> _PROBLEM STATEMENT_:
Whenever "moves" appears in a line, please copy that line from the data.

Collected data:
============================================================

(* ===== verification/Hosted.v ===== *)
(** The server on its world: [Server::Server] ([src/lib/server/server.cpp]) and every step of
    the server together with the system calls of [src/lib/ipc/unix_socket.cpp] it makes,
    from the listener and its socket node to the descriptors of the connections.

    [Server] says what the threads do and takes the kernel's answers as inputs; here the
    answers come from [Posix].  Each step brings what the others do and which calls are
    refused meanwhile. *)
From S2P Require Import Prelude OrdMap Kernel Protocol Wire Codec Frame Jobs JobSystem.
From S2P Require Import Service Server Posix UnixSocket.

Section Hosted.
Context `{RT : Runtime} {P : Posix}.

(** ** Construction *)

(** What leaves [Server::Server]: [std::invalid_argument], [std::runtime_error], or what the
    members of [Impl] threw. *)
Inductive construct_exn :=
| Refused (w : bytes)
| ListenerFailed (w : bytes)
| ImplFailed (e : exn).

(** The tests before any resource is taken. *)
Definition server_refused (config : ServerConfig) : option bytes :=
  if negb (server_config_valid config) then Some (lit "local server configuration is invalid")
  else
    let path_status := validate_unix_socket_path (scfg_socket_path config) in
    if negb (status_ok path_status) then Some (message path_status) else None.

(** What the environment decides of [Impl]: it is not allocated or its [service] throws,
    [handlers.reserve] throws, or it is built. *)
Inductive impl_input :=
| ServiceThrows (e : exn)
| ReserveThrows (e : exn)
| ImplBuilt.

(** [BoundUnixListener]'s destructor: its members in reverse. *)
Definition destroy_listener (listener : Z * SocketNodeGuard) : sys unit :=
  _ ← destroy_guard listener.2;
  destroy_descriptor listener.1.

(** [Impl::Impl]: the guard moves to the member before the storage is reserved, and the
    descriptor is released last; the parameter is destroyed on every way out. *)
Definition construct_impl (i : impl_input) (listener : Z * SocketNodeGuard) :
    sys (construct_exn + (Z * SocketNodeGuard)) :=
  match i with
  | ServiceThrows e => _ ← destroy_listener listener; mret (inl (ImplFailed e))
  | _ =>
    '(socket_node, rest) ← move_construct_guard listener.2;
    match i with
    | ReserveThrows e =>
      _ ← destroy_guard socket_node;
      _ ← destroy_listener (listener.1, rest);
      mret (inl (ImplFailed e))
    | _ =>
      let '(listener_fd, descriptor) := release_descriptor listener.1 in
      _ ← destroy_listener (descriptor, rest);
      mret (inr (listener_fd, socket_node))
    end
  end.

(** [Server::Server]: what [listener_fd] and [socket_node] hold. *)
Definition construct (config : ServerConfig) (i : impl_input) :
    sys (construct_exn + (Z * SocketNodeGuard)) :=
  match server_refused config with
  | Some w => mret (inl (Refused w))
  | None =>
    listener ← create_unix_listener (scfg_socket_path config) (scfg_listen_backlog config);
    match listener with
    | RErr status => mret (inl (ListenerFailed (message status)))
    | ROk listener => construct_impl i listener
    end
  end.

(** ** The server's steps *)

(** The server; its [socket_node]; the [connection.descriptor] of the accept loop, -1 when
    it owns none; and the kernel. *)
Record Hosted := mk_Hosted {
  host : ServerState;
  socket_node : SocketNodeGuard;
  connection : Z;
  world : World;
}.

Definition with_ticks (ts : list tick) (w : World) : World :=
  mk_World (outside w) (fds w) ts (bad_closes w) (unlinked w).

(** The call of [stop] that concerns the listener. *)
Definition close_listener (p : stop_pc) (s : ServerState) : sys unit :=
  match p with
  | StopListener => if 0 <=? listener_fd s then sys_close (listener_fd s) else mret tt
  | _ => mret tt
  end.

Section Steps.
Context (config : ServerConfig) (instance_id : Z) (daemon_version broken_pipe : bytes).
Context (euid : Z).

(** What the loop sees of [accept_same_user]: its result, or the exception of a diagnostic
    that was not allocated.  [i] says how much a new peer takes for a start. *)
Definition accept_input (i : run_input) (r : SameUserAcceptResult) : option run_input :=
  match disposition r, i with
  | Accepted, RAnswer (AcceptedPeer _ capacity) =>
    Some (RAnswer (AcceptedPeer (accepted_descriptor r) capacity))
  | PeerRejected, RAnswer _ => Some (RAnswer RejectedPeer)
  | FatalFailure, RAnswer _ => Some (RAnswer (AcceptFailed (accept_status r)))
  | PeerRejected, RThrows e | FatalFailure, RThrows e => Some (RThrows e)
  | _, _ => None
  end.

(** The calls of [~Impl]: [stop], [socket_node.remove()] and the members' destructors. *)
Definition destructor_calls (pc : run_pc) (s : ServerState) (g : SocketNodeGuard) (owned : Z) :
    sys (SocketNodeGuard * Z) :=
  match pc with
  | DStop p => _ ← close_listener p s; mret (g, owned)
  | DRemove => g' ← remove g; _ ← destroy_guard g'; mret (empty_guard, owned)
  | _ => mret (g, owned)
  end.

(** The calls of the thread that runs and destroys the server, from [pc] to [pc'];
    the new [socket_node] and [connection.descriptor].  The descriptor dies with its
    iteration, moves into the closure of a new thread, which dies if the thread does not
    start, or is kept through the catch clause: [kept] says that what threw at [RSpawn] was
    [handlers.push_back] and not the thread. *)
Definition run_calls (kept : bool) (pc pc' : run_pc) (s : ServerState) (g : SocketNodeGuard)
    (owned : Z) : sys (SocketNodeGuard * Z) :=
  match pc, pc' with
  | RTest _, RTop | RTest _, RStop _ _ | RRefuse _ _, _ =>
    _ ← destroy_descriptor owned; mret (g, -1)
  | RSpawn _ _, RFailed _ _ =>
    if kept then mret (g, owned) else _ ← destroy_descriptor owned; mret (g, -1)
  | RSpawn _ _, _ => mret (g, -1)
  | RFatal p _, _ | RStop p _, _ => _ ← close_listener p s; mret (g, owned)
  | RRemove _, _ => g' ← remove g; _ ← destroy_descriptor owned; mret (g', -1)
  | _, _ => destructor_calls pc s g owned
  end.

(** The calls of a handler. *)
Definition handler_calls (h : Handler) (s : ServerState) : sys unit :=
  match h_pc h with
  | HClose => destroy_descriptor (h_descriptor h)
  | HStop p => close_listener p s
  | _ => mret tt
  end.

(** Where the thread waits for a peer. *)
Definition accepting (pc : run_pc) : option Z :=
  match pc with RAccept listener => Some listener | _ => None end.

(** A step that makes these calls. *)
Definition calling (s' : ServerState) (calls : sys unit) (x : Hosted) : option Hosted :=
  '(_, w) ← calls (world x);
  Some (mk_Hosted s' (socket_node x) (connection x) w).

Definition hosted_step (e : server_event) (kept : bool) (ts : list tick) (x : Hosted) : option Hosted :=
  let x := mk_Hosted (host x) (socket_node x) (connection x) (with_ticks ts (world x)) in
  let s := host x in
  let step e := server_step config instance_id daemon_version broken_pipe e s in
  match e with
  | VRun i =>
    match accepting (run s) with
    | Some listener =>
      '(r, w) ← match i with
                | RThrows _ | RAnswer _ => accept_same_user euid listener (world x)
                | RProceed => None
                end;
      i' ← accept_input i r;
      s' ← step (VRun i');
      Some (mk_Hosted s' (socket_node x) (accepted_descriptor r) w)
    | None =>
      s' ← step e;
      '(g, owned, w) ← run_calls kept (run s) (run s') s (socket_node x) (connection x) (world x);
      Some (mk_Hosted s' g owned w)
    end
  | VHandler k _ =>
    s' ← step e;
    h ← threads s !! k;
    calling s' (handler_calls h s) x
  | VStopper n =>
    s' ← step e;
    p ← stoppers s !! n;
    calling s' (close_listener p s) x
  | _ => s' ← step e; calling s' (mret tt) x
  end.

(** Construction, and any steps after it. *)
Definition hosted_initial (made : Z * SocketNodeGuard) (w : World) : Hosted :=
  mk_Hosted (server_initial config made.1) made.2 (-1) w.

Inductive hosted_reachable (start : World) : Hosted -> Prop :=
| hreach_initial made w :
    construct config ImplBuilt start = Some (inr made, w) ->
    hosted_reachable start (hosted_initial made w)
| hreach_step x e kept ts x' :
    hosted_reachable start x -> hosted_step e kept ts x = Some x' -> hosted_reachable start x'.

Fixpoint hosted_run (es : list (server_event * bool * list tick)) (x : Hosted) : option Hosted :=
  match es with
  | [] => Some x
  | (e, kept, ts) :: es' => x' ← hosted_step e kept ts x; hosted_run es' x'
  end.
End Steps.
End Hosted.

============================================================

> _RESPONSE TO THE EXERCISE_:
(** [Impl::Impl]: the guard moves to the member before the storage is reserved, and the
    iteration, moves into the closure of a new thread, which dies if the thread does not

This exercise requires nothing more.